▸ **Problem requirements**
Set out exactly every line of the entries below, starting at the line that holds "pose proof (block_room_bound" and stopping after the line that holds "- apply Forall_fmap.".

▸ **Task material**
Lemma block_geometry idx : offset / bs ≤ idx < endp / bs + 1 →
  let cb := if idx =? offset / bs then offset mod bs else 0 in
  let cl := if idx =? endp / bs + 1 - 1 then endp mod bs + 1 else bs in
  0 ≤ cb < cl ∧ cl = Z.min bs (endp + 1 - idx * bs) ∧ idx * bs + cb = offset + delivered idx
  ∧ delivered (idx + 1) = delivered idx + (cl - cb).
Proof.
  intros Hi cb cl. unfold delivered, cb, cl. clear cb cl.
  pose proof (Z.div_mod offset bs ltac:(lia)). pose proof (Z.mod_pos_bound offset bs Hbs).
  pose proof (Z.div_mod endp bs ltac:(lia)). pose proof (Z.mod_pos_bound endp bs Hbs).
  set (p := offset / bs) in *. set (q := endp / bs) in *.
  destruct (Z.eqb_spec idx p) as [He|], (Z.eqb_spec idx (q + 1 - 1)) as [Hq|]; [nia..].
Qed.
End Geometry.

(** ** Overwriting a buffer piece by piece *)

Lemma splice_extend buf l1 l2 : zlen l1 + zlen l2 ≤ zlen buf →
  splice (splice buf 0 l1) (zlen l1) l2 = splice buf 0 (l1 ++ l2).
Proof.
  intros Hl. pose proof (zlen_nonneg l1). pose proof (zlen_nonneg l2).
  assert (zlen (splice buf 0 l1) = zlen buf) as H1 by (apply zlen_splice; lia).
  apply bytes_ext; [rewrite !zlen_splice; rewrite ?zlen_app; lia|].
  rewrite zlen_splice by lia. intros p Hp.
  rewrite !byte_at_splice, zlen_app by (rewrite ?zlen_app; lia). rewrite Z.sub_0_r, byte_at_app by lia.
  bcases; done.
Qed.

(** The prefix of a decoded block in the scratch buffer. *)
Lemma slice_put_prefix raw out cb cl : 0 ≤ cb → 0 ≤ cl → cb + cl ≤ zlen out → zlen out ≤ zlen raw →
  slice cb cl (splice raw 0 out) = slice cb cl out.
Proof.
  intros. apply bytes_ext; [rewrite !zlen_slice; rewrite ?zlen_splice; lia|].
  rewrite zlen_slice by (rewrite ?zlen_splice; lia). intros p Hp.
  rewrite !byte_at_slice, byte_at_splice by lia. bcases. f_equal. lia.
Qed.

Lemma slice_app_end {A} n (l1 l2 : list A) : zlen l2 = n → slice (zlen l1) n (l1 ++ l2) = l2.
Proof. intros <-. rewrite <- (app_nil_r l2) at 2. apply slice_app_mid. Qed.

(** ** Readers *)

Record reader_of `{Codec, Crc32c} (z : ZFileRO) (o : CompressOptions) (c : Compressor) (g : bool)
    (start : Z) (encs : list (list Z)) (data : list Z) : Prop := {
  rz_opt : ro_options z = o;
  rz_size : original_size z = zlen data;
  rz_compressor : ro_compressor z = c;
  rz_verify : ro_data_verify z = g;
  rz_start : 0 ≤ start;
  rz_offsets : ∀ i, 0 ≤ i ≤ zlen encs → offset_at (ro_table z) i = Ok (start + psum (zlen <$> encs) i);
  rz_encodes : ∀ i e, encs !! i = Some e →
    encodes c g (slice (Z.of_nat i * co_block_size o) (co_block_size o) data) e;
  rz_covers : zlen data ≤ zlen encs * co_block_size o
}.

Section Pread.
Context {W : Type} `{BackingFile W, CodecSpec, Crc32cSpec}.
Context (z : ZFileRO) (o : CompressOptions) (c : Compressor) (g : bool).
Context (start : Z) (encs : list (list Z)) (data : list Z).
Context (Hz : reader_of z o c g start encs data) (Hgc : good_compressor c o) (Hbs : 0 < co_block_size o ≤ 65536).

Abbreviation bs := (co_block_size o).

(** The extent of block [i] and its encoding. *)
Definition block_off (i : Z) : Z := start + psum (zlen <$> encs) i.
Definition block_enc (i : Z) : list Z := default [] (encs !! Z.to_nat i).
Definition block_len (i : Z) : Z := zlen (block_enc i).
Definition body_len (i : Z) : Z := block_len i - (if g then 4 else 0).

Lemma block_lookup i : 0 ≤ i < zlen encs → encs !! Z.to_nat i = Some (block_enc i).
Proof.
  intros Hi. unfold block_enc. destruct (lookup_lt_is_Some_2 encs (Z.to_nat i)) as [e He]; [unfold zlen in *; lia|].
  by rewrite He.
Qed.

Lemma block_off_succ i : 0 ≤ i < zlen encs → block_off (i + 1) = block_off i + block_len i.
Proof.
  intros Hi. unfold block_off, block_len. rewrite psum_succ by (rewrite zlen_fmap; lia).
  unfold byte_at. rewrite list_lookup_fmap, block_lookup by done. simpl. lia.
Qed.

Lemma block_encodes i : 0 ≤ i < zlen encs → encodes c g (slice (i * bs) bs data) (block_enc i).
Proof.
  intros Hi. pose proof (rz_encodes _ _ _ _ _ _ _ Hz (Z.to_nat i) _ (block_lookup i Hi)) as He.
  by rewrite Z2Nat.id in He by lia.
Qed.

* * *

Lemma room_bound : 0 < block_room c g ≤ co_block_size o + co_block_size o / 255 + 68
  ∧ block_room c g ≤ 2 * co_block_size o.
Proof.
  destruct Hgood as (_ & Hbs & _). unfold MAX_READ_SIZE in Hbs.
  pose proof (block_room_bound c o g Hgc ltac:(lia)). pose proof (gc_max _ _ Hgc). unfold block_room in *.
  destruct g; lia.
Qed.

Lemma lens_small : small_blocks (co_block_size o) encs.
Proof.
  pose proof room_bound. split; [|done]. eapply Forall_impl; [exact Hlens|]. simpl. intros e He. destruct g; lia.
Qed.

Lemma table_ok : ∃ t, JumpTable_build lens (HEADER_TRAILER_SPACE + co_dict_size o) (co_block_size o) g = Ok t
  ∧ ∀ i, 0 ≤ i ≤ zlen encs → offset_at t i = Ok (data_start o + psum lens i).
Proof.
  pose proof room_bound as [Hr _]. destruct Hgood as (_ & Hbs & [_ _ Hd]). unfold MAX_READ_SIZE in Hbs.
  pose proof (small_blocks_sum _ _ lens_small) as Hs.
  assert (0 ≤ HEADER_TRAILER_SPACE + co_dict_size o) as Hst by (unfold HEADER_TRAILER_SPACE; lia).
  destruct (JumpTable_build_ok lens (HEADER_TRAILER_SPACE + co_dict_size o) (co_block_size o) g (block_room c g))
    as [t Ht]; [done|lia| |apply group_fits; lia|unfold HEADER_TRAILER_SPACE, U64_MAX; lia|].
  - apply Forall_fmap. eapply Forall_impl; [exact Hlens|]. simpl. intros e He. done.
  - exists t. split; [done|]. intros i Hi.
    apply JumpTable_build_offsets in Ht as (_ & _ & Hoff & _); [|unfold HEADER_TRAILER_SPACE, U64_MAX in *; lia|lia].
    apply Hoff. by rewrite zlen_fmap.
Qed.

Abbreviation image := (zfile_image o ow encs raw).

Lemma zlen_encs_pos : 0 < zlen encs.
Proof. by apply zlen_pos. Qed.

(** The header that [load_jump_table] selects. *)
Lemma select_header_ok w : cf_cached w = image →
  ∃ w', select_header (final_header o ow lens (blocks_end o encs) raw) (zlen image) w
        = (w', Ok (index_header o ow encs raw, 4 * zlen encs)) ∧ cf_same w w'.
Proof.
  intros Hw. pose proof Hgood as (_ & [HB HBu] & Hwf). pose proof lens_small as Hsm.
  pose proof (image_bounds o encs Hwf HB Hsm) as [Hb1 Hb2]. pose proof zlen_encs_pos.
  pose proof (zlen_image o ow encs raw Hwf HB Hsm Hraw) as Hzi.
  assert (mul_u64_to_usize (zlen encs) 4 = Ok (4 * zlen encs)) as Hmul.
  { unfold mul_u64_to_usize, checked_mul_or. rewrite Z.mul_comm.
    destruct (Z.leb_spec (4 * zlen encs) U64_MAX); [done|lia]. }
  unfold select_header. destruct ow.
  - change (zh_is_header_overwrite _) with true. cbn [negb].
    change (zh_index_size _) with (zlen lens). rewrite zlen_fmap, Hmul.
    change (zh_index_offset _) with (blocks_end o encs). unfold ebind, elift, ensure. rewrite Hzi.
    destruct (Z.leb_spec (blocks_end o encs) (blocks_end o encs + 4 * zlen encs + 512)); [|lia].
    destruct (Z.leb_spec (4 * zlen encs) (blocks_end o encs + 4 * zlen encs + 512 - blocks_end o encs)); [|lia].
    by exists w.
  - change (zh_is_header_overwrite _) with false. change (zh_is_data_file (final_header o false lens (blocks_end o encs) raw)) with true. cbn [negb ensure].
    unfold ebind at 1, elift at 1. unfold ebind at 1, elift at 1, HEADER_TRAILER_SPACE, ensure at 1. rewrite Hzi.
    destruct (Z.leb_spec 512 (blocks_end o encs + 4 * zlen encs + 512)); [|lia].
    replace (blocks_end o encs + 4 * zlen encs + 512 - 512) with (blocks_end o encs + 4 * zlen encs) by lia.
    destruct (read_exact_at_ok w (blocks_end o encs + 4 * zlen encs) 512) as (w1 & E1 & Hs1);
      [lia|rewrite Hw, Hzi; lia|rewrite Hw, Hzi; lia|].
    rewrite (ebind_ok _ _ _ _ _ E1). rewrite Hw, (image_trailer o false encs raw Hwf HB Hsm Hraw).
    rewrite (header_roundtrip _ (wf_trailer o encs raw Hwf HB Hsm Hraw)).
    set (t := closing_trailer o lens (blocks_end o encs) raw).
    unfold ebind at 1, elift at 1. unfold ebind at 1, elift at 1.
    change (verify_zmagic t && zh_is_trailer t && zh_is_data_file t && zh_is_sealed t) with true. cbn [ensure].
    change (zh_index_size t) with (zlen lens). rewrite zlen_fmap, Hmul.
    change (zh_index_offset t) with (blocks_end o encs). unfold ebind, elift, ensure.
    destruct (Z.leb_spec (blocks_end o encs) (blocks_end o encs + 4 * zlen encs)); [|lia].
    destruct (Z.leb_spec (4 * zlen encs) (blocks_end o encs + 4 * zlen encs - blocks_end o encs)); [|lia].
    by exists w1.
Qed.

==

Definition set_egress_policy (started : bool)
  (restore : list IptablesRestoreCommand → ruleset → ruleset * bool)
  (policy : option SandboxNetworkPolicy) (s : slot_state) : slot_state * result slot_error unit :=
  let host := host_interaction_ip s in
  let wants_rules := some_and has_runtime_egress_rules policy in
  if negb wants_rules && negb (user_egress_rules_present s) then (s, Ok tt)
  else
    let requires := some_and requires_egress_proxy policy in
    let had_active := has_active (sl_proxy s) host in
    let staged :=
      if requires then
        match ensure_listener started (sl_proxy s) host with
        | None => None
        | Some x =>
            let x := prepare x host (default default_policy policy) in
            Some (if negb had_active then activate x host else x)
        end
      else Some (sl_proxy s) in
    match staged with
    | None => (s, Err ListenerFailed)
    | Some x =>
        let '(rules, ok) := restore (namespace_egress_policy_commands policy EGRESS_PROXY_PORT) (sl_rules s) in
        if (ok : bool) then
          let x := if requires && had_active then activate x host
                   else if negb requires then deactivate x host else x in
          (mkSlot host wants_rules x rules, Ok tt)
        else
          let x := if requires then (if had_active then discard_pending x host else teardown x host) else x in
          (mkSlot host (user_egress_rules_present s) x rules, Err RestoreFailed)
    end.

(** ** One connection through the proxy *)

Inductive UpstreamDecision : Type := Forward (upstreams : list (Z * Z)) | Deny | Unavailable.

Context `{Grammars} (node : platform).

▸ **Expected output**
  pose proof (block_room_bound c o g Hgc ltac:(lia)). pose proof (gc_max _ _ Hgc). unfold block_room in *.
  destruct g; lia.
Qed.

Lemma lens_small : small_blocks (co_block_size o) encs.
Proof.
  pose proof room_bound. split; [|done]. eapply Forall_impl; [exact Hlens|]. simpl. intros e He. destruct g; lia.
Qed.

Lemma table_ok : ∃ t, JumpTable_build lens (HEADER_TRAILER_SPACE + co_dict_size o) (co_block_size o) g = Ok t
  ∧ ∀ i, 0 ≤ i ≤ zlen encs → offset_at t i = Ok (data_start o + psum lens i).
Proof.
  pose proof room_bound as [Hr _]. destruct Hgood as (_ & Hbs & [_ _ Hd]). unfold MAX_READ_SIZE in Hbs.
  pose proof (small_blocks_sum _ _ lens_small) as Hs.
  assert (0 ≤ HEADER_TRAILER_SPACE + co_dict_size o) as Hst by (unfold HEADER_TRAILER_SPACE; lia).
  destruct (JumpTable_build_ok lens (HEADER_TRAILER_SPACE + co_dict_size o) (co_block_size o) g (block_room c g))
    as [t Ht]; [done|lia| |apply group_fits; lia|unfold HEADER_TRAILER_SPACE, U64_MAX; lia|].
  - apply Forall_fmap. eapply Forall_impl; [exact Hlens|]. simpl. intros e He. done.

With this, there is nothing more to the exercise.